そんな上の空の状態で、昼休みまでの時間もただぼんやりと過ごした。昼休み、病み上がりの感覚があって皆に風邪をうつしたら申し訳ないという建前で、いつも空き教室で友人としている昼食にも行かないことを涼乃に伝えた。皆が自分が少し風邪っぽいことなどさほど気にしないということもわかっているので、少し心が痛む。
「いつか話さないといけないのかな、日光のこと」
「気が進まないなあ」
そんなことを考えながら昼ごはんを一人で食べれば、日光で付いた傷がヒリと痛んだ。
その日のそのあとも、日を改めても、風邪が完全に過ぎ去って、空き教室で昼ごはんを食べる日々が戻ってきても、茉莉は同じような沈んだ気分で日々を過ごした。幸い友人たちはさほど日光の話を聞いてこなかったし、関わる機会も減っていたので、落ち込んでいる姿はさほど見せずに済んでいた。それでもこの気分の落ち込みも、『心の穴』への対抗策も見つからないから、この現状を変えることができず、いつの間にか五月は過ぎ去って、梅雨入りの話題が上がるころになっていた。
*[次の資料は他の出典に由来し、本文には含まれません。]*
(* ===== verification/Syscall.v ===== *)
(** * System calls

    [src/kernel/syscall.c], [src/kernel/sysproc.c], [src/kernel/syscall.h],
    [src/kernel/vm.h] and [src/kernel/pstat.h]: the arguments of a system call,
    the process-related calls with [sys_getpinfo], and their dispatch. *)

From stdpp Require Import pretty.
From S2P Require Import Prelude Bytes Params FsTypes Machine Spinlock ProcCore Mem Kalloc Vm Kstring.
From S2P Require Import Pres PresVm Services Proc.

(** ** syscall.h and vm.h *)

(** The system call numbers. *)
Inductive sysno : Type :=
  | SYS_fork | SYS_exit | SYS_wait | SYS_pipe | SYS_read | SYS_kill
  | SYS_exec | SYS_fstat | SYS_chdir | SYS_dup | SYS_getpid | SYS_sbrk
  | SYS_pause | SYS_uptime | SYS_open | SYS_write | SYS_mknod | SYS_unlink
  | SYS_link | SYS_mkdir | SYS_close | SYS_getpinfo.

Definition sysno_of (num : Z) : option sysno :=
  match num with
  | 1 => Some SYS_fork | 2 => Some SYS_exit | 3 => Some SYS_wait
  | 4 => Some SYS_pipe | 5 => Some SYS_read | 6 => Some SYS_kill
  | 7 => Some SYS_exec | 8 => Some SYS_fstat | 9 => Some SYS_chdir
  | 10 => Some SYS_dup | 11 => Some SYS_getpid | 12 => Some SYS_sbrk
  | 13 => Some SYS_pause | 14 => Some SYS_uptime | 15 => Some SYS_open
  | 16 => Some SYS_write | 17 => Some SYS_mknod | 18 => Some SYS_unlink
  | 19 => Some SYS_link | 20 => Some SYS_mkdir | 21 => Some SYS_close
  | 22 => Some SYS_getpinfo
  | _ => None
  end.

(** ** Arguments *)

Definition argraw (n : Z) : M Z :=
  p ← myproc_deref;
  match n with
  | 0 => tf_get p Ta0
  | 1 => tf_get p Ta1
  | 2 => tf_get p Ta2
  | 3 => tf_get p Ta3
  | 4 => tf_get p Ta4
  | 5 => tf_get p Ta5
  | _ => panic "argraw"
  end.

(** [argint(n, &x)] and [argaddr(n, &x)] as functions of [n]. *)
Definition argint (n : Z) : M Z := v ← argraw n; ret (s32 v).
Definition argaddr (n : Z) : M Z := argraw n.

(** [fetchaddr]: the status and the word read. *)
Definition fetchaddr (addr : Z) : M (Z * Z) :=
  p ← myproc_deref;
  pr ← get_proc p;
  if (p_sz pr <=? addr) || (p_sz pr <? u64 (addr + 8)) then ret (-1, 0) else
  ' (r, l) ← copyin (p_pagetable pr) addr 8;
  if negb (r =? 0) then ret (-1, 0) else ret (0, le_of_bytes l).

(** [fetchstr]: the length or -1, and what was stored in the buffer. *)
Definition fetchstr (addr max : Z) : M (Z * list Z) :=
  p ← myproc_deref;
  pr ← get_proc p;
  ' (r, buf) ← copyinstr (p_pagetable pr) addr max;
  if r <? 0 then ret (-1, buf) else
  match strlen buf with
  | Some n => ret (n, buf)
  | None => fault
  end.

Definition argstr (n max : Z) : M (Z * list Z) :=
  addr ← argaddr n;
  fetchstr addr max.

(** ** sys_getpinfo *)

(** An [int] array in memory, and the structure as copied to the user. *)
Definition ints (l : list Z) : list Z := mjoin (le_bytes 4 <$> l).

Definition pstat_bytes (ps : pstat) : list Z :=
  ints (isused ps) ++ ints (ps_pid ps) ++ ints (ps_ppid ps) ++ mjoin (pname ps)
    ++ ints (ps_priority ps) ++ ints (pstate ps) ++ ints (memsize ps).

(** The entry of a process in use; [ppid] is the pid of its parent or 0, [name] the
    name array after [safestrcpy]. *)
Definition pstat_used (i : nat) (r : proc) (ppid : Z) (name : list Z) (ps : pstat) : pstat :=
  ps <| isused := <[i := 1]> (isused ps) |>
     <| ps_pid := <[i := p_pid r]> (ps_pid ps) |>
     <| ps_ppid := <[i := ppid]> (ps_ppid ps) |>
     <| pname := <[i := name]> (pname ps) |>
     <| ps_priority := <[i := priority r]> (ps_priority ps) |>
     <| pstate := <[i := procstate_code (p_state r)]> (pstate ps) |>
     <| memsize := <[i := s32 (p_sz r)]> (memsize ps) |>.

(** The entry of an unused slot: of the name, only the first character is set. *)
Definition pstat_unused (i : nat) (ps : pstat) : pstat :=
  ps <| isused := <[i := 0]> (isused ps) |>
     <| ps_pid := <[i := 0]> (ps_pid ps) |>
     <| ps_ppid := <[i := 0]> (ps_ppid ps) |>
     <| pname := alter (fun n => <[0%nat := 0]> n) i (pname ps) |>
     <| ps_priority := <[i := 0]> (ps_priority ps) |>
     <| pstate := <[i := 0]> (pstate ps) |>
     <| memsize := <[i := 0]> (memsize ps) |>.

(** ** sysproc.c *)

(** One round of the loop of [sys_getpinfo]. *)
Definition getpinfo_slot (i : nat) (ps : pstat) : M pstat :=
  acquire (LkProc i);;
  r ← get_proc i;
  ps ← (if negb (bool_decide (p_state r = UNUSED)) then
          ppid ← match p_parent r with
                 | Some q => qr ← get_proc q; ret (p_pid qr)
                 | None => ret 0
                 end;
          name ← match pname ps !! i with
                 | Some buf => copy_name buf (p_name r)
                 | None => fault
                 end;
          ret (pstat_used i r ppid name ps)
        else ret (pstat_unused i ps));
  release (LkProc i);;
  ret ps.

Fixpoint getpinfo_loop (l : list nat) (ps : pstat) : M pstat :=
  match l with
  | [] => ret ps
  | i :: l => ps ← getpinfo_slot i ps; getpinfo_loop l ps
  end.

(** [sys_getpinfo], [ps] being what the kernel stack holds when it starts. *)
Definition sys_getpinfo (ps : pstat) : M Z :=
  addr ← argaddr 0;
  let ps := ps <| isused := replicate (Z.to_nat NPROC) 0 |> in
  ps ← getpinfo_loop proc_ids ps;
  me ← myproc_deref;
  mr ← get_proc me;
  r ← copyout (p_pagetable mr) addr (pstat_bytes ps);
  if r <? 0 then ret (-1) else ret 0.

Definition sys_getpid : M Z :=
  p ← myproc_deref;
  pr ← get_proc p;
  ret (p_pid pr).

Definition sys_wait (n : nat) : M Z :=
  p ← argaddr 0;
  kwait n p.

Definition sys_sbrk : M Z :=
  n ← argint 0;
  t ← argint 1;
  p ← myproc_deref;
  pr ← get_proc p;
  let addr := p_sz pr in
  if (t =? SBRK_EAGER) || (n <? 0) then
    r ← growproc n;
    if r <? 0 then ret (-1) else ret addr
  else if u64 (addr + n) <? addr then ret (-1)
  else if TRAPFRAME <? u64 (addr + n) then ret (-1)
  else
    p ← myproc_deref;
    upd_proc p (fun r => r <| p_sz := u64 (p_sz r + n) |>);;
    ret addr.

(** [while(ticks - ticks0 < n)] for at most [fuel] wakeups. *)
Fixpoint pause_loop (fuel : nat) (ticks0 n : Z) : M Z :=
  match fuel with
  | O => stop_ SFuel
  | S fuel =>
      t ← gets k_ticks;
      if u32 (t - ticks0) <? u32 n then
        me ← myproc_deref;
        k ← killed me;
        if truthy k then
          release LkTicks;;
          ret (-1)
        else
          sleep (Some ChTicks) LkTicks;;
          pause_loop fuel ticks0 n
      else
        release LkTicks;;
        ret 0
  end.

Definition sys_pause (fuel : nat) : M Z :=
  n ← argint 0;
  let n := if n <? 0 then 0 else n in
  acquire LkTicks;;
  ticks0 ← gets k_ticks;
  pause_loop fuel ticks0 n.

Definition sys_kill : M Z :=
  pid ← argint 0;
  kkill pid.

Definition sys_uptime : M Z :=
  acquire LkTicks;;
  xticks ← gets k_ticks;
  release LkTicks;;
  ret xticks.

(** ** Dispatch *)

Section dispatch.
Context `{FsOps, FileCalls}.

(** The bound on the wakeups of a blocking call, and the kernel stack on which
    [sys_getpinfo] builds its answer. *)
Context (fuel : nat) (stack : pstat).

Definition sys_exit : M Z :=
  n ← argint 0;
  kexit n;;
  ret 0.

Definition sys_fork : M Z := kfork.

(** The array [syscalls]: no entry is null. *)
Definition syscalls (c : sysno) : M Z :=
  match c with
  | SYS_fork => sys_fork
  | SYS_exit => sys_exit
  | SYS_wait => sys_wait fuel
  | SYS_pipe => op_sys_pipe
  | SYS_read => op_sys_read
  | SYS_kill => sys_kill
  | SYS_exec => op_sys_exec
  | SYS_fstat => op_sys_fstat
  | SYS_chdir => op_sys_chdir
  | SYS_dup => op_sys_dup
  | SYS_getpid => sys_getpid
  | SYS_sbrk => sys_sbrk
  | SYS_pause => sys_pause fuel
  | SYS_uptime => sys_uptime
  | SYS_open => op_sys_open
  | SYS_write => op_sys_write
  | SYS_mknod => op_sys_mknod
  | SYS_unlink => op_sys_unlink
  | SYS_link => op_sys_link
  | SYS_mkdir => op_sys_mkdir
  | SYS_close => op_sys_close
  | SYS_getpinfo => sys_getpinfo stack
  end.

(** The message of an unknown call. *)
Definition unknown_call (pr : proc) (num : Z) : string :=
  pretty (p_pid pr) +:+ " " +:+ string_of (cstr (p_name pr)) +:+ ": unknown sys call "
    +:+ pretty num +:+ newline.

Definition syscall : M unit :=
  p ← myproc_deref;
  num ← tf_get p Ta7;
  let num := s32 num in
  match (if (0 <? num) && (num <? 23) then sysno_of num else None) with
  | Some c =>
      v ← syscalls c;
      tf_set p Ta0 v
  | None =>
      pr ← get_proc p;
      printf (unknown_call pr num);;
      tf_set p Ta0 (-1)
  end.
End dispatch.

(** ** The MLFQ levels are kept *)

Lemma pres_argraw n : pres mlfq_inv (argraw n).
Proof. unfold argraw. pres. Qed.
#[export] Hint Resolve pres_argraw : pres.

Lemma pres_argint n : pres mlfq_inv (argint n).
Proof. unfold argint. pres. Qed.
Lemma pres_argaddr n : pres mlfq_inv (argaddr n).
Proof. unfold argaddr. pres. Qed.
Lemma pres_fetchaddr a : pres mlfq_inv (fetchaddr a).
Proof. unfold fetchaddr. pres. Qed.
Lemma pres_fetchstr a m : pres mlfq_inv (fetchstr a m).
Proof. unfold fetchstr. pres. Qed.
#[export] Hint Resolve pres_argint pres_argaddr pres_fetchaddr pres_fetchstr : pres.

Lemma pres_argstr n m : pres mlfq_inv (argstr n m).
Proof. unfold argstr. pres. Qed.

Lemma pres_getpinfo_slot i ps : pres mlfq_inv (getpinfo_slot i ps).
Proof. unfold getpinfo_slot. pres. Qed.
#[export] Hint Resolve pres_argstr pres_getpinfo_slot : pres.

Lemma pres_getpinfo_loop l ps : pres mlfq_inv (getpinfo_loop l ps).
Proof. revert ps. induction l as [|i l IH]; intros ps; cbn [getpinfo_loop]; pres. Qed.
#[export] Hint Resolve pres_getpinfo_loop : pres.

Lemma pres_sys_getpinfo ps : pres mlfq_inv (sys_getpinfo ps).
Proof. unfold sys_getpinfo. pres. Qed.
Lemma pres_sys_getpid : pres mlfq_inv sys_getpid.
Proof. unfold sys_getpid. pres. Qed.
Lemma pres_sys_wait n : pres mlfq_inv (sys_wait n).
Proof. unfold sys_wait. pres. Qed.
Lemma pres_sys_sbrk : pres mlfq_inv sys_sbrk.
Proof. unfold sys_sbrk. pres. Qed.
Lemma pres_sys_kill : pres mlfq_inv sys_kill.
Proof. unfold sys_kill. pres. Qed.
Lemma pres_sys_uptime : pres mlfq_inv sys_uptime.
Proof. unfold sys_uptime. pres. Qed.
Lemma pres_pause_loop f t n : pres mlfq_inv (pause_loop f t n).
Proof. induction f as [|f IH]; cbn [pause_loop]; pres. Qed.
#[export] Hint Resolve pres_sys_getpinfo pres_sys_getpid pres_sys_wait pres_sys_sbrk pres_sys_kill
  pres_sys_uptime pres_pause_loop : pres.

Lemma pres_sys_pause f : pres mlfq_inv (sys_pause f).
Proof. unfold sys_pause. pres. Qed.
#[export] Hint Resolve pres_sys_pause : pres.

Section dispatch_laws.
Context `{FsLaws, FileCallLaws}.

Lemma pres_sys_exit : pres mlfq_inv sys_exit.
Proof. unfold sys_exit. pres. Qed.
Hint Resolve pres_sys_exit : pres.

Lemma pres_syscalls fuel stack c : pres mlfq_inv (syscalls fuel stack c).
Proof. unfold syscalls, sys_fork. pres. Qed.
Hint Resolve pres_syscalls : pres.

Lemma pres_syscall fuel stack : pres mlfq_inv (syscall fuel stack).
Proof. unfold syscall. pres. Qed.
End dispatch_laws.

#[export] Hint Resolve pres_syscall : pres.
「『心の穴』をどうにかするのは、梅雨が明けてからかな……」
毎年梅雨になると比較的元気の出なくなる茉莉は、落ち込んだ気分を梅雨の間は解決できないだろうと思って、学校の無い日は大体家から出ない生活を送っていた。雨の多い日和が続くから、「外に出たら濡れて風邪ひくかもしれないし」と自分に言い聞かせて、窓から雨を見ていた。
そんな梅雨の雨が降る休日のある日の朝、いつものように陰鬱とした日を過ごすのだろうと考えていた茉莉の元に、一人の来客があった。
「茉莉、今日空いてる?」
「空いてるけど……急にどうしたの?」
「紫陽花見に行こう!今から!」
傘を差した涼乃が、玄関前に立っていた。